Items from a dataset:

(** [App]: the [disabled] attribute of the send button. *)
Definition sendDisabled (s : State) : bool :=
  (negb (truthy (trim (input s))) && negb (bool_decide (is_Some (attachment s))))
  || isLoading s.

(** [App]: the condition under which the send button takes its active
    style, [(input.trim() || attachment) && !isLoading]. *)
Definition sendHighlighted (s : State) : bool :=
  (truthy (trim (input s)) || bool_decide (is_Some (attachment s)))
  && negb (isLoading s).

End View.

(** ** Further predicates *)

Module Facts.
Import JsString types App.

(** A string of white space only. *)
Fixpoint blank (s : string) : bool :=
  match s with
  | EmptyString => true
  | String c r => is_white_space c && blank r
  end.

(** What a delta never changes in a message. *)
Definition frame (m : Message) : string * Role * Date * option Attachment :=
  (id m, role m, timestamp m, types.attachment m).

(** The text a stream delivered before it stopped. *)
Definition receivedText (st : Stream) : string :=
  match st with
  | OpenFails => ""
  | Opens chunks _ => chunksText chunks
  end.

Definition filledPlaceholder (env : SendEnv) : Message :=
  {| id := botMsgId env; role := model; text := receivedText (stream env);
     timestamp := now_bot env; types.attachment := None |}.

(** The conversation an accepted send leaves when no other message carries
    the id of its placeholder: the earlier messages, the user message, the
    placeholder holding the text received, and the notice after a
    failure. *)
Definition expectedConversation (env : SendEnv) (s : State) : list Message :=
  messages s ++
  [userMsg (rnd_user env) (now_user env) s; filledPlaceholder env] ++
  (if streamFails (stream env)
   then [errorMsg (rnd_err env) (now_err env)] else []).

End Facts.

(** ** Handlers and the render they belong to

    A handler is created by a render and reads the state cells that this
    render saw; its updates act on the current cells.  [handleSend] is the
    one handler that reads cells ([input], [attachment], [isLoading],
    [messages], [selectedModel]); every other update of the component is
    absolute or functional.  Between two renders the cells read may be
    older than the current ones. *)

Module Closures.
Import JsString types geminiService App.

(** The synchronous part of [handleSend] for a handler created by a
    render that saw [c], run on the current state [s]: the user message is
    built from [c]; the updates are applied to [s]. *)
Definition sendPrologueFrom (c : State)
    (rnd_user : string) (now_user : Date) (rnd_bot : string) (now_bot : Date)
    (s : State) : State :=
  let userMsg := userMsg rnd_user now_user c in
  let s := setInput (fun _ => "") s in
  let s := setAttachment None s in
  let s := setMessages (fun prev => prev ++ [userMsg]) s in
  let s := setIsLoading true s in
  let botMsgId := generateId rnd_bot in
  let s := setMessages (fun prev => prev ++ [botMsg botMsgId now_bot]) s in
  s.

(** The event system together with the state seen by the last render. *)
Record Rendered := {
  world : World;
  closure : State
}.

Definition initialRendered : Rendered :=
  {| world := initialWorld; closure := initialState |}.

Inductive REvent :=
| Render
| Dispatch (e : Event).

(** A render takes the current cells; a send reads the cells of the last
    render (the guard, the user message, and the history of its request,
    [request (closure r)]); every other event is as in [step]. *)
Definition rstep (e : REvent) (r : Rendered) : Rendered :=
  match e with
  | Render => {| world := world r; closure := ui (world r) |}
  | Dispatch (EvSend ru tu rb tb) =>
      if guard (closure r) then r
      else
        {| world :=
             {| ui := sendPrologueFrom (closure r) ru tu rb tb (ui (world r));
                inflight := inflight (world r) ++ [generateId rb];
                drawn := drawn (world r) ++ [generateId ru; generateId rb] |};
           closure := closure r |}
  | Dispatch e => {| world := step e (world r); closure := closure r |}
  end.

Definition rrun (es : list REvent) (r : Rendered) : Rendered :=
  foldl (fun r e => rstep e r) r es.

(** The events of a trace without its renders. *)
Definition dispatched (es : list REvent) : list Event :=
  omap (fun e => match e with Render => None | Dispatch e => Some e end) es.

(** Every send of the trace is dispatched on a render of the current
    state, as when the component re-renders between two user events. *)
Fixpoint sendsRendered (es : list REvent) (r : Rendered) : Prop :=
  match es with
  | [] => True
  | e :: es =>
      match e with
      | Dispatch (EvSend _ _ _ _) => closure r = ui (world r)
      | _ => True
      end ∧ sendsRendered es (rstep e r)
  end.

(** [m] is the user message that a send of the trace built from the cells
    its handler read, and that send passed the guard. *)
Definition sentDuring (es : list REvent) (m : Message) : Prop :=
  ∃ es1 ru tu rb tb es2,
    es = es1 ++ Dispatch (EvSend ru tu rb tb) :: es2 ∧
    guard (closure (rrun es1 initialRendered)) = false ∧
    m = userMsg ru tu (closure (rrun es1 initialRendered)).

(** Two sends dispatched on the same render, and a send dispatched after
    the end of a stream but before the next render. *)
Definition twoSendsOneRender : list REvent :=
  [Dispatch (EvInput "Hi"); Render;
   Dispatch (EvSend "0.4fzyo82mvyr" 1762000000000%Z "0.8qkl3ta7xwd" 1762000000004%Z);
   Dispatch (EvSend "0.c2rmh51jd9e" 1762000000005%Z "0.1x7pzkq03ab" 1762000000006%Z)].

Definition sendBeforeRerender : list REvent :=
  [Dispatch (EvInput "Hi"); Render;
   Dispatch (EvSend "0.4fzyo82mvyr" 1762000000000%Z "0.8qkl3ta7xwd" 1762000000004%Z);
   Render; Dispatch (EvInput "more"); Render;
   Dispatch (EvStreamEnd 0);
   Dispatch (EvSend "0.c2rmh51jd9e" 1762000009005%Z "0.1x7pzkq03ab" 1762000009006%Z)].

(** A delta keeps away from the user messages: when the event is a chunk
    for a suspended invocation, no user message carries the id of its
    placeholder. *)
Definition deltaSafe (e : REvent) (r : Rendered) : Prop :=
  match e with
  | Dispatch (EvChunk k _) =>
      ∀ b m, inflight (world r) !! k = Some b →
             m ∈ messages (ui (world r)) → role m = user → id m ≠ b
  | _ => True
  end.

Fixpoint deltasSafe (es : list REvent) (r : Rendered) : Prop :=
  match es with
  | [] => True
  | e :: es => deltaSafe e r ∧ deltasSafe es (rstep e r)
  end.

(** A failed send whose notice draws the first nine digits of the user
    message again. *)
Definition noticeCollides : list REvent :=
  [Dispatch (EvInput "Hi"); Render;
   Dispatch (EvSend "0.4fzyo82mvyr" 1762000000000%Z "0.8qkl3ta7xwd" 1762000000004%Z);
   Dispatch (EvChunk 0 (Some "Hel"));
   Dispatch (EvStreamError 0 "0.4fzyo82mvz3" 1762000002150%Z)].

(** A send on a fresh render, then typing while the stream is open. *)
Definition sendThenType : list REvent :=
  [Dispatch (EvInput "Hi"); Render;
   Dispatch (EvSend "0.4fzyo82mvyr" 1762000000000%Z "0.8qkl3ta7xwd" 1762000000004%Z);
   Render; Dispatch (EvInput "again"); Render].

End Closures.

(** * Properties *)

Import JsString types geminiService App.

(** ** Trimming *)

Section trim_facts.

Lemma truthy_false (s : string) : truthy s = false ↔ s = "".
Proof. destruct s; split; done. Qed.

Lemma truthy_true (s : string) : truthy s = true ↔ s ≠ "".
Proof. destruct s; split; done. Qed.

#### [Task description]
Whichever lines of the records above hold the word "deltasSafe" should all be copied out.

#### [Exercise solution]
Fixpoint deltasSafe (es : list REvent) (r : Rendered) : Prop :=
  | e :: es => deltaSafe e r ∧ deltasSafe es (rstep e r)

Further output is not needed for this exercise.